Ethiopia possesses the largest domestic ruminants population in Africa, with an estimated population of about 60 million cattle, 30 million sheep, and 30 million goats (1). Despite this large resource base, the benefit derived from the livestock sector in Ethiopia is relatively low. Livestock diseases are among the many constraints which hinder the proper harnessing of the resource for food security and national development.

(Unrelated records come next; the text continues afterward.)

(** * lawyernews1: the markdown-safe text transform, the delivery chain,
      image selection and the daily schedule.

    The development follows [main.py] and [ai_content_processor.py].
    Python strings are sequences of Unicode code points, so a string is a
    list of code points ([N]); Python integers are [Z]. *)

From Stdlib Require Import List ZArith NArith Lia Bool Arith.
From Stdlib Require String Ascii.
Import ListNotations.

(** ** Python strings *)

Module Text.

Definition char := N.
Definition str := list char.

Definition NEWLINE    : char := 10%N.
Definition SPACE      : char := 32%N.
Definition BANG       : char := 33%N.
Definition HASH       : char := 35%N.
Definition LPAREN     : char := 40%N.
Definition RPAREN     : char := 41%N.
Definition STAR       : char := 42%N.
Definition PLUS       : char := 43%N.
Definition MINUS      : char := 45%N.
Definition DOT        : char := 46%N.
Definition EQUALS     : char := 61%N.
Definition GREATER    : char := 62%N.
Definition LBRACKET   : char := 91%N.
Definition BACKSLASH  : char := 92%N.
Definition RBRACKET   : char := 93%N.
Definition UNDERSCORE : char := 95%N.
Definition BACKTICK   : char := 96%N.
Definition LBRACE     : char := 123%N.
Definition PIPE       : char := 124%N.
Definition RBRACE     : char := 125%N.
Definition TILDE      : char := 126%N.
(** U+2026, the one-character ellipsis appended by the truncator. *)
Definition ELLIPSIS   : char := 8230%N.

(** [len(s)] *)
Definition len (s : str) : Z := Z.of_nat (length s).

Definition ch_eq (c d : char) : bool := N.eqb c d.
(** Settlement of a promise (or completion of a synchronous call):
    resolved with a value, rejected with an error, or not settled within
    the number of steps the model was given. *)
Inductive Outcome (A : Type) : Type :=
| Resolved (a : A)
| Rejected (e : JsError)
| Unsettled.
Arguments Resolved {A} a.
Arguments Rejected {A} e.
Arguments Unsettled {A}.

Definition M (A : Type) : Type := World -> Outcome A * World.

#[global] Instance M_ret : MRet M := λ A a w, (Resolved a, w).

#[global] Instance M_bind : MBind M := λ A B f m w,
  match m w with
  | (Resolved a, w') => f a w'
  | (Rejected e, w') => (Rejected e, w')
  | (Unsettled, w') => (Unsettled, w')
  end.

Definition resolve {A} (a : A) : M A := mret a.
Definition reject {A} (e : JsError) : M A := λ w, (Rejected e, w).
Definition unsettled {A} : M A := λ w, (Unsettled, w).
Definition emit (e : Event) : M unit := λ w, (Resolved tt, withEvent e w).
Definition readCache {A} (f : Cache.t -> A) : M A := λ w, (Resolved (f (cache w)), w).
Definition writeCache (f : Cache.t -> Cache.t) : M unit :=
  λ w, (Resolved tt, withCache f w).

(** [phone.call(request, callback)]: the request goes out, the callback
    runs on the host's response. *)
Definition phone_get_context (contextName : string) : M GetContextResponse.t :=
  λ w, (Resolved (getContextResponse (host w) contextName),
        withEvent (phone_call (Request Get (resourceFromContext contextName))) w).

Definition phone_get_case (context : string) (id : Z) : M GetCaseResponse.t :=
  λ w, (Resolved (getCaseResponse (host w) context id),
        withEvent (phone_call (Request Get (caseById context id))) w).

(** ** [index.ts] *)

(** [callMultiple]: one bundled call, resolved with the responses. *)
Definition callMultiple (requests : list CodapRequest) : M (list CodapResponse) :=
  λ w, (Resolved (multipleResponses (host w) requests),
        withEvent (phone_call_multiple requests) w).

(** Case ids are integers; [pretty] prints one in decimal, as the template
    literal of the error message does. *)
Definition getCaseById (context : string) (id : Z) : M ReturnedCase.t :=
  cached ← readCache (Cache.getCase id);
  match cached with
  | Some c => resolve c
  | None =>
      response ← phone_get_case context id;
      if GetCaseResponse.success response then
        let result := GetCaseResponse.case response in
        _ ← writeCache (Cache.setCase context id result);
        resolve result
      else
        reject (Error ("Failed to get case in " +:+ context +:+ " with id " +:+ pretty id))
  end.
(* ------------------------------------------------------------------ *)
(** ** fetch_onoff.py                                                  *)
(* ------------------------------------------------------------------ *)

Module fetch_onoff.

Inductive Cell : Type :=
  | CInt (n : Z)
  | CFloat (x : float)
  | CStr (s : string)
  | CBool (b : bool).

(** A WOWY table: one dict per row, keyed by column name; a column a row
    has no entry for is missing (NaN) in that row. *)
Abbreviation DataFrame := (list (gmap string Cell)).

(** The JSON payload of [get-wowy-stats]: [data["multi_row_table_data"]],
    [None] when the key is missing. *)
Record Payload : Type := mkPayload {
  multi_row_table_data : option (list (gmap string Cell))
}.

Definition WOWY_URL : string := "https://api.pbpstats.com/get-wowy-stats/nba".
Definition REFERENCE_YEAR : Z := 2025.
Definition SLEEP_BETWEEN : Z := 1.
Definition MAX_RETRIES : Z := 5.
Definition RETRY_DELAY : Z := 3.
Definition REQUEST_TIMEOUT : Z * Z := (10, 30)%Z.

(** A row of [index_master.csv]; [has_na] says that some cell of the row
    is empty, which is all [dropna] looks at. *)
Record IndexRow : Type := mkIndexRow {
  team : string;
  year : Z;
  team_id : Z;
  has_na : bool
}.

#[global] Instance IndexRow_eq_dec : EqDecision IndexRow.
Proof. solve_decision. Defined.

(** [Series.unique()] and [drop_duplicates()]: the first occurrence of
    each value, in order of appearance. *)
Fixpoint unique_from {A} `{EqDecision A} (seen l : list A) : list A :=
  match l with
  | [] => []
  | x :: rest =>
      if decide (x ∈ seen) then unique_from seen rest
      else x :: unique_from (x :: seen) rest
  end.

Definition unique {A} `{EqDecision A} (l : list A) : list A := unique_from [] l.

(** [sorted(...)] on integers *)
Definition sorted (l : list Z) : list Z := merge_sort Z.le l.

Foot and mouth disease (FMD) is one of the most important and highest priority livestock diseases globally (2). It's annual economic impact in terms of visible production losses and vaccination costs in endemic regions of the world is estimated between US$6.5 and 21 billion, whereas outbreaks in FMD free countries and zones cause losses of more than US$1.5 billion a year (3). Foot and mouth disease is a highly contagious disease in cloven-hoofed animals caused by the FMD virus (FMDV), a member of the Aphthovirus genus of genus the Picornaviridae genus. The FMDV has seven antigenically different groups of serotypes (O, A, C, Asia 1, SAT 1, SAT 2, and SAT 3) (4) which do not cross protect each other immunologically.

FMD is also among the most important livestock diseases that affects production and trade of animal and animal products in Ethiopia (5). Serosurveys in different parts of Ethiopia reported FMD with different degrees of prevalence reaching up to 26% (69). Outbreak incidence studies have also indicated that FMD occurs throughout the country with significant variation in geography and production systems (10). Among the seven serotypes of FMDV, four of them (O, A, SAT 2, and SAT 1) have been reported in Ethiopia in recent times (10, 11).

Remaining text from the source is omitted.